In fact we do front end our Oracle DB's with hashing... WAY to much hashing. We just don't put enough time into our design to make it easy to maintain or grow gracefully which is a HUGE issue. Imagine trying to add 1000 square feet of space to a store that resides on the ground floor of a NY city building with adjacent property that is NOT available on all sides. This is kinda what it's like attempting to add to our software in many cases, and believe you me, after we are done cramming the 1000 square feet of STUFF into an already crowded showroom, things suffer.
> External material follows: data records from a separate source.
(** * A-Z Globe service listings: the Express routes over the Mongoose models

    A shallow embedding of [routes/services.js], [middleware/auth.js] and
    [models/Service.js].  Handlers are functions from the collections and a
    request to a response and the new collections; [try]/[catch] blocks are
    written with an exception result type.  What the repository delegates to
    libraries it does not contain (token verification, the database's regular
    expression engine, Mongoose's number cast) is taken through the
    [Platform] class. *)

From Stdlib Require Import String Ascii List ZArith QArith Bool Lia.
From Stdlib Require Import Sorted Permutation.
Import ListNotations.
Open Scope string_scope.
Open Scope list_scope.
Open Scope Z_scope.

Set Implicit Arguments.

(** ** JavaScript strings and numbers *)

Module JS.

(** A string is kept as the UTF-8 encoding of its text, one [ascii] for a
    byte, which is how a literal of this file and the body of a request
    hold it.  (A JavaScript string with an unpaired surrogate has no such
    encoding and is outside the model.) *)

(** The UTF-16 code units of the code point a byte starts: a continuation
    byte starts none, the lead byte of a four-byte sequence (a code point
    beyond U+FFFF) a surrogate pair. *)
Definition units (c : ascii) : nat :=
  let n := nat_of_ascii c in
  if (n <? 128)%nat then 1%nat
  else if (n <? 192)%nat then 0%nat
  else if (n <? 240)%nat then 1%nat
  else 2%nat.

(** [s.length] *)
Fixpoint length (s : string) : nat :=
  match s with
  | EmptyString => 0%nat
  | String c r => (units c + length r)%nat
  end.

(** The matches of [/[\uD800-\uDBFF][\uDC00-\uDFFF]/g] in the string. *)
Fixpoint surrogatePairs (s : string) : nat :=
  match s with
  | EmptyString => 0%nat
  | String c r =>
      ((if (240 <=? nat_of_ascii c)%nat then 1 else 0) + surrogatePairs r)%nat
  end.

(** The matches of [/(\uFE0F|\uFE0E)/g]: the variation selectors U+FE0E and
    U+FE0F are the bytes EF B8 8E and EF B8 8F. *)
Fixpoint presentationSequences (s : string) : nat :=
  match s with
  | EmptyString => 0%nat
  | String a r =>
      ((match r with
        | String b (String c _) =>
            if ((nat_of_ascii a =? 239) && (nat_of_ascii b =? 184)
                && ((nat_of_ascii c =? 142) || (nat_of_ascii c =? 143)))%nat
            then 1
            else 0
        | _ => 0
        end) + presentationSequences r)%nat
  end.

(** The white space and line terminators that [String.prototype.trim],
    the class [\s] of a regular expression and [parseInt] strip.  The ones
    of one byte: TAB, LF, VT, FF, CR and SPACE. *)
Definition is_space (c : ascii) : bool :=
  match nat_of_ascii c with
  | 9%nat | 10%nat | 11%nat | 12%nat | 13%nat | 32%nat => true
  | _ => false
  end.

(** Of two bytes: U+00A0, the no-break space (C2 A0). *)
Definition is_space2 (a b : ascii) : bool :=
  ((nat_of_ascii a =? 194) && (nat_of_ascii b =? 160))%nat.

(** Of three bytes: U+1680 (E1 9A 80), U+2000 to U+200A (E2 80 80 to E2 80
    8A), U+2028 and U+2029 (E2 80 A8, E2 80 A9), U+202F (E2 80 AF), U+205F
    (E2 81 9F), U+3000 (E3 80 80) and U+FEFF (EF BB BF). *)
Definition is_space3 (a b c : ascii) : bool :=
  let x := nat_of_ascii a in
  let y := nat_of_ascii b in
  let z := nat_of_ascii c in
  ((x =? 225) && (y =? 154) && (z =? 128)
   || (x =? 226) && (y =? 128)
      && ((128 <=? z) && (z <=? 138) || (z =? 168) || (z =? 169) || (z =? 175))
   || (x =? 226) && (y =? 129) && (z =? 159)
   || (x =? 227) && (y =? 128) && (z =? 128)
   || (x =? 239) && (y =? 187) && (z =? 191))%nat.

Fixpoint trimStart (s : string) : string :=
  match s with
  | EmptyString => EmptyString
  | String a r =>
      if is_space a then trimStart r
      else
        match r with
        | EmptyString => s
        | String b r' =>
            if is_space2 a b then trimStart r'
            else
              match r' with
              | EmptyString => s
              | String c r'' => if is_space3 a b c then trimStart r'' else s
              end
        end
  end.

Fixpoint rev_append (s acc : string) : string :=
  match s with
  | EmptyString => acc
  | String c r => rev_append r (String c acc)
  end.

Definition reverse (s : string) : string := rev_append s EmptyString.

(** [trimStart] on the bytes read from the end. *)
Fixpoint trimStart_reversed (s : string) : string :=
  match s with
  | EmptyString => EmptyString
  | String c r =>
      if is_space c then trimStart_reversed r
      else
        match r with
        | EmptyString => s
        | String b r' =>
            if is_space2 b c then trimStart_reversed r'
            else
              match r' with
              | EmptyString => s
              | String a r'' =>
                  if is_space3 a b c then trimStart_reversed r'' else s
              end
        end
  end.

Definition trimEnd (s : string) : string :=
  reverse (trimStart_reversed (reverse s)).

Definition trim (s : string) : string := trimEnd (trimStart s).

(** [!!s] for a string: only the empty string is falsy. *)
Definition truthy (s : string) : bool := negb (s =? "")%string.

(** [!!x] for a possibly undefined string. *)
Definition truthy_opt (o : option string) : bool :=
  match o with
  | Some s => truthy s
  | None => false
  end.

Definition startsWith (s p : string) : bool := String.prefix p s.

(** [s.split(sep)] for a one-character separator. *)
Fixpoint split (sep : ascii) (s : string) : list string :=
  match s with
  | EmptyString => [EmptyString]
  | String c r =>
      if Ascii.eqb c sep then EmptyString :: split sep r
      else match split sep r with
           | h :: t => String c h :: t
           | [] => [String c EmptyString]
           end
  end.

Definition toLowerChar (c : ascii) : ascii :=
  let n := nat_of_ascii c in
  if ((65 <=? n) && (n <=? 90))%nat then ascii_of_nat (n + 32) else c.

Fixpoint toLowerCase (s : string) : string :=
  match s with
  | EmptyString => EmptyString
  | String c r => String (toLowerChar c) (toLowerCase r)
  end.

(** [s.includes(p)] *)
Fixpoint includes (s p : string) : bool :=
  String.prefix p s ||
  match s with
  | EmptyString => false
  | String _ r => includes r p
  end.

(** A JavaScript number that came out of [parseInt] and of the arithmetic
    on such numbers: [NaN], an infinity, or a double that is an integer (an
    integer below 2^53 in absolute value, or the multiple of a power of two
    that has 53 significant bits).  The two zeros are one. *)
Inductive num := NaN | Int (z : Z) | Infinity (negative : bool).

(** The double nearest to an integer, a tie going to the even significand;
    an infinity when that would be 2^1024 or more. *)
Definition to_double (z : Z) : num :=
  let m := Z.abs z in
  if m <? 2 ^ 53 then Int z
  else
    let e := Z.log2 m - 52 in
    let q := Z.shiftr m e in
    let r := m - Z.shiftl q e in
    let half := Z.shiftl 1 (e - 1) in
    let q' := if (half <? r) || ((half =? r) && Z.odd q) then q + 1 else q in
    let v := Z.shiftl q' e in
    if 2 ^ 1024 <=? v then Infinity (z <? 0)
    else Int (if z <? 0 then - v else v).

Definition sub (a b : num) : num :=
  match a, b with
  | Int x, Int y => to_double (x - y)
  | Infinity s, Int _ => Infinity s
  | Int _, Infinity s => Infinity (negb s)
  | Infinity s, Infinity t => if Bool.eqb s t then NaN else Infinity s
  | _, _ => NaN
  end.

Definition mul (a b : num) : num :=
  match a, b with
  | Int x, Int y => to_double (x * y)
  | Infinity s, Int y | Int y, Infinity s =>
      if y =? 0 then NaN else Infinity (xorb s (y <? 0))
  | Infinity s, Infinity t => Infinity (xorb s t)
  | _, _ => NaN
  end.

Definition digit_value (c : ascii) : option Z :=
  let n := nat_of_ascii c in
  if ((48 <=? n) && (n <=? 57))%nat then Some (Z.of_nat (n - 48))
  else if ((97 <=? n) && (n <=? 102))%nat then Some (Z.of_nat (n - 87))
  else if ((65 <=? n) && (n <=? 70))%nat then Some (Z.of_nat (n - 55))
  else None.

(** The longest prefix of digits of the radix, read left to right;
    [None] when there is no digit at all. *)
Fixpoint digits (radix : Z) (s : string) (acc : option Z) : option Z :=
  match s with
  | EmptyString => acc
  | String c r =>
      match digit_value c with
      | Some d =>
          if d <? radix
          then digits radix r
                 (Some (match acc with Some a => a * radix + d | None => d end))
          else acc
      | None => acc
      end
  end.

Definition unsigned_int (s : string) : option Z :=
  match s with
  | String "0" (String "x" r) | String "0" (String "X" r) => digits 16 r None
  | _ => digits 10 s None
  end.

(** [parseInt(s)] with no radix argument. *)
Definition parseInt (s : string) : num :=
  let s := trimStart s in
  let '(neg, body) :=
    match s with
    | String "-" r => (true, r)
    | String "+" r => (false, r)
    | _ => (false, s)
    end in
  match unsigned_int body with
  | Some n => to_double (if neg then - n else n)
  | None => NaN
  end.

End JS.

(** ** Exceptions and the libraries outside the repository *)

Inductive Error :=
| CastError            (* Mongoose could not cast a value to its schema type *)
| ValidationError      (* a schema validator rejected a document or an update *)
| MongoServerError     (* the database rejected the command *)
| TypeError.           (* a property of [null]/[undefined] was read *)

Inductive result (A : Type) : Type :=
| Ok (a : A)
| Throw (e : Error).
Arguments Ok {A} a.
Arguments Throw {A} e.

Definition bind {A B : Type} (r : result A) (k : A -> result B) : result B :=
  match r with
  | Ok a => k a
  | Throw e => Throw e
  end.

Declare Scope result_scope.
Delimit Scope result_scope with result.
Notation "x <- r ;; k" := (bind r (fun x => k))
  (at level 100, r at next level, right associativity) : result_scope.

(** An ObjectId is kept as its canonical 24-digit lower-case hexadecimal
    string, which is what [toString()] returns. *)
Definition ObjectId := string.

Definition is_hex (c : ascii) : bool :=
  match JS.digit_value c with
  | Some _ => true
  | None => false
  end.

Fixpoint all_chars (p : ascii -> bool) (s : string) : bool :=
  match s with
  | EmptyString => true
  | String c r => p c && all_chars p r
  end.

(** Mongoose's cast of a route parameter or token claim to an ObjectId.
    (Older drivers also take any string of twelve bytes for one; nothing
    below reads a string of that length as an id.) *)
Definition castObjectId (s : string) : option ObjectId :=
  if ((String.length s =? 24)%nat && all_chars is_hex s)%bool
  then Some (JS.toLowerCase s)
  else None.

(** The payload of a verified token: [generateAuthToken] signs
    [{ id, userType }]; a token signed by anyone else with the same secret
    may lack the claim. *)
Record Decoded := { decoded_id : option string }.

Class Platform := {
  (** [process.env.JWT_SECRET] *)
  JWT_SECRET : string;
  (** [jwt.verify(token, secret)]: the decoded payload, or [None] when it
      throws (bad signature, expired, malformed). *)
  jwt_verify : string -> string -> option Decoded;
  (** The database's regular expression engine: [regex_compile pattern
      options] is the unanchored search of a compiled pattern, or [None]
      when the pattern does not compile. *)
  regex_compile : string -> string -> option (string -> bool);
  (** Mongoose's cast of a query value to the Number schema type, [None]
      when it throws. *)
  castNumber : string -> option Q;
  (** validator.js [isFloat] and [isInt] on the text of a query parameter:
      the number read, [None] when the text is not one. *)
  isFloat : string -> option Q;
  isInt : string -> option Z
}.

(** ** models/User.js *)

Module User.

Record t := {
  _id : ObjectId;
  firstName : string;
  lastName : string;
  email : string;
  password : option string;
  userType : string;
  isVerified : bool;
  isActive : bool
}.

(** [.select('-password')] *)
Definition select_minus_password (u : t) : t :=
  {| _id := _id u; firstName := firstName u; lastName := lastName u;
     email := email u; password := None; userType := userType u;
     isVerified := isVerified u; isActive := isActive u |}.

Fixpoint lookup (users : list t) (id : ObjectId) : option t :=
  match users with
  | [] => None
  | u :: rest => if (_id u =? id)%string then Some u else lookup rest id
  end.

(** [User.findById(id).select('-password')]; [findById(undefined)] is
    the query [{ _id: null }], which finds nothing. *)
Definition findById (users : list t) (id : option string) : result (option t) :=
  match id with
  | None => Ok None
  | Some s =>
      match castObjectId s with
      | None => Throw CastError
      | Some oid => Ok (option_map select_minus_password (lookup users oid))
      end
  end.

End User.
(** * Contract Intelligence API: a shallow embedding of the service layer

    The Python sources under [app/] are embedded function by function:
    [app/utils/db.py] (the document store), [app/services/pdf_service.py],
    [app/services/extraction_service.py], [app/services/audit_service.py],
    [app/services/rag_service.py] and the routes of [app/main.py].

    Conventions of the embedding.
    - A Python [str] is a [string]; its characters are code points below 256.
    - A [dict] that is iterated is an association list in insertion order.
    - [try]/[except] is the error monad [result]; an exception carries the
      text that [str(e)] returns.
    - The libraries the services call (the PDF reader, the completion
      provider, [json.loads], the model validation of pydantic, the clock)
      are the fields of interfaces; [hashlib.md5] is implemented. *)

From Stdlib Require Import String Ascii List ZArith NArith Lia Bool Arith.
From Stdlib Require Import DecimalString DecimalNat QArith.
Import ListNotations.

Local Close Scope Q_scope.
Local Open Scope nat_scope.
#[local] Set Warnings "-register-all,-abstract-large-number".

Local Open Scope list_scope.
Local Open Scope string_scope.

Set Implicit Arguments.

(* ===================================================================== *)
(** * Python strings *)
(* ===================================================================== *)

Module PyStr.

(** The double quote, for the literals that contain one. *)
Definition dq : string := String (ascii_of_nat 34) EmptyString.
(** The line feed. *)
Definition nl : string := String (ascii_of_nat 10) EmptyString.

(** [s[:n]] *)
Fixpoint take (n : nat) (s : string) : string :=
  match n, s with
  | S n', String c s' => String c (take n' s')
  | _, _ => EmptyString
  end.

(** [s[n:]] *)
Fixpoint drop (n : nat) (s : string) : string :=
  match n, s with
  | S n', String _ s' => drop n' s'
  | _, _ => s
  end.

(** [s.startswith(p)] *)
Fixpoint startswith (p s : string) : bool :=
  match p, s with
  | EmptyString, _ => true
  | String a p', String b s' => Ascii.eqb a b && startswith p' s'
  | String _ _, EmptyString => false
  end.

(** [p in s]: [p] occurs in [s] as a contiguous run of characters. *)
Fixpoint contains (p s : string) : bool :=
  startswith p s ||
  match s with
  | EmptyString => false
  | String _ s' => contains p s'
  end.

(** [s.endswith(p)] *)
Definition endswith (p s : string) : bool :=
  (String.length p <=? String.length s)%nat
  && String.eqb (drop (String.length s - String.length p) s) p.

(** The characters [str.isspace] accepts among the code points below 256:
    TAB, LF, VT, FF, CR, the separators FS, GS, RS and US, the space,
    NEL and the no-break space. *)
Definition isspace (c : ascii) : bool :=
  let n := nat_of_ascii c in
  ((9 <=? n) && (n <=? 13) || (28 <=? n) && (n <=? 32)
   || (n =? 133) || (n =? 160))%nat.

(** [s.lstrip()] *)
Fixpoint lstrip (s : string) : string :=
  match s with
  | EmptyString => EmptyString
  | String c s' => if isspace c then lstrip s' else s
  end.

(** [s.rstrip()] *)
Fixpoint rstrip (s : string) : string :=
  match s with
  | EmptyString => EmptyString
  | String c s' =>
      match rstrip s' with
      | EmptyString => if isspace c then EmptyString else String c EmptyString
      | r => String c r
      end
  end.

(** [s.strip()] *)
Definition strip (s : string) : string := rstrip (lstrip s).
Cache, and hashing solutions work, what do you think is in the guts of Oracle? But overuse of this amounts to so much complex inhouse code that it becomes a house of cards, and visibility into what is going on at a low level is next to impossible. Visibility and user access to provide for the changing reporting requirements is also a real issue. Restarting, and recovery suffers, and as we implement more and more of this type of solution, we start to look more and more like a DB, with all the complexity, and none of the tools or expertise.

For Scubaboard I agree there are a LOT of viable solutions. Unfortunately I'm not sure they have the manpower to retool. I'm also no expert on what is available in Can solutions that may hook directly into the existing DB. Unfortunately like so many software solutions, once you realize that the direction you have chosen is not working, it's kinda like trying to build a plane why flying it! :banghead:

It would appear the SB will become more stable as they fine tune the new hardware. However throwing hardware Only and patches at a problem is generally NOT going to buy long term stability or scaleability.
 
RonFrank:
We are talking about data volumes for the apps I work on that are staggering, and the amount of hardware we run on is in the 10's of millions of dollars. Imagine pulling EVERY switch in a global network, and the samples are taken every five minutes.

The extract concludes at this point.